Even if the offender is a former Jerry's Kid.
Laura Hershey was born with a form of MD and spent her poster childhood appearing helpless at fundraisers. She became a celebrity in the '70s as the face of the condition in Colorado. She remembers being a prop in the TV studio that was broadcasting local parts of the telethon.
"To whole families driving by to drop their contributions in a giant fishbowl outside the studio; to the camera's blinking red light; to the anchorman who squatted next to me, holding a huge microphone to my face; to everyone, I gave the same cute-and-grateful act because that's what they wanted," she once wrote.
Hershey no longer does cute or grateful. She has lived longer and far more fully than she says the Muscular Dystrophy Association led her to expect.
Now 48, the writer and mother has spent two decades protesting the telethon that she and other disability-rights activists see as an annual insult. They are all for raising money. The trouble, they say, is Lewis' message.

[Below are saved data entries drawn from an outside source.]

(** * The Program runtime of Bubble Tea (tea.go)

    A shallow embedding of the event loop, the command dispatcher, the
    public Program operations (Run, Send, Quit, Kill, ReleaseTerminal,
    RestoreTerminal, Println, Printf) and of the startup options, followed
    by the properties of the runtime that the specification states.

    Conventions of the embedding:
    - the application's Model interface is a type class over an arbitrary
      carrier [M]; Init, Update and View are total functions (a panic of
      the application is outside the embedding);
    - a [Msg] is one of the runtime's message types or an application
      value of an arbitrary type [A];
    - a [Cmd] (func() Msg) is [option (unit -> Msg)], [None] being nil;
    - the goroutines of the runtime communicate over unbuffered channels;
      what each select statement receives is given by a schedule, and the
      Program record carries, next to the fields of the Go struct, the
      state of the cancellation scope, of the channels' waiting parties,
      and the log of everything the program did, in program order. *)

From Stdlib Require Import List ZArith Bool String Lia.
Import ListNotations.

Set Implicit Arguments.
Set Warnings "-register-all".

(** ** Startup options *)

(** [type startupOptions byte]: the options are bits of one byte. *)
Definition startupOptions := Z.

Definition has (s option : startupOptions) : bool :=
  negb (Z.eqb (Z.land s option) 0).

(** [1 << iota] for the eight constants of the declaration, in order. *)
Definition withAltScreen        : startupOptions := Z.shiftl 1 0.
Definition withMouseCellMotion  : startupOptions := Z.shiftl 1 1.
Definition withMouseAllMotion   : startupOptions := Z.shiftl 1 2.
Definition withInputTTY         : startupOptions := Z.shiftl 1 3.
Definition withCustomInput      : startupOptions := Z.shiftl 1 4.
Definition withoutSignalHandler : startupOptions := Z.shiftl 1 6.
Definition withoutCatchPanics   : startupOptions := Z.shiftl 1 7.

(** ** Errors *)

(** [ErrProgramKilled] is one package-level error value; every other error
    (what a watcher puts on [p.errs], what a terminal primitive returns) is
    a different value. *)
Inductive error : Type :=
| ErrProgramKilled
| osError (description : string).

(** ** Where input is read from ([p.input]) *)

Inductive Input : Type :=
| noInput                          (* p.input == nil *)
| fileInput (isTerminal : bool)    (* an *os.File; isatty.IsTerminal(f.Fd()) *)
| readerInput (isCloser : bool).   (* any other io.Reader; is it an io.ReadCloser *)

Section Runtime.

As critics see it, the frenetic comic has perpetuated a myth that living with MD isn't worthwhile. The videos of little Kate being pushed in her wheelchair or of poor Jack being schlepped up and down stairs by his burdened father distort assumptions.
"For most of us, our losses, gains, sorrows and joys are simply part of a rich human life. The telethon works very hard to convince people that our suffering is extraordinary," Hershey has written.
"It might make you feel sad and guilty, so you write a check," adds Julie Reiskin of the Colorado Cross-Disability Coalition. "But if you're looking for someone to hire or date, you're not going to choose a person you think is helpless and can't contribute."
Hershey remembers being approached as a kid by a man who recognized her from TV. He said he hoped they find a cure. She realized then that she almost never even contemplated that possibility, let alone hoped for it.
"I told him that," she says. "I don't think he believed me."
Defenders of the telethon call her a heretic. Even her own mom, an advocate in her own right, winces at her picking on a guy who's 84 and has done so much.
Hershey fights the attitude that people who need help have no right to say how they'd like to be helped. Disability isn't a private problem as portrayed by a telethon that asks nothing from government or the country as a whole. The disabled don't need people to cheer themselves up by donating money. They don't need Charo coochie-cooing for charity. They need programs like Colorado's that pay for aides to help them live independently. Some states have no such programs. Others are slashing them.
Why should those with MD get more help than those with other conditions? And why should anyone have to play the part of Jerry's "kid" to get what's needed?
Hershey was one of the first to protest the telethon in 1991. One year, she and others wheeled into a corporate donor's office and refused to leave. In 2001, they got arrested outside the local broadcast. When Lewis received a humanitarian award at the 2009 Oscars, they marched in L.A.
Protesters decry Lewis' assessment of living with MD as being "half a person." He once said in response, "Pity? (If) you don't want to be pitied because you're a cripple in a wheelchair, stay in ya house!"
There's no organized protest in Colorado this year because activists have been working to fend off severe budget cuts.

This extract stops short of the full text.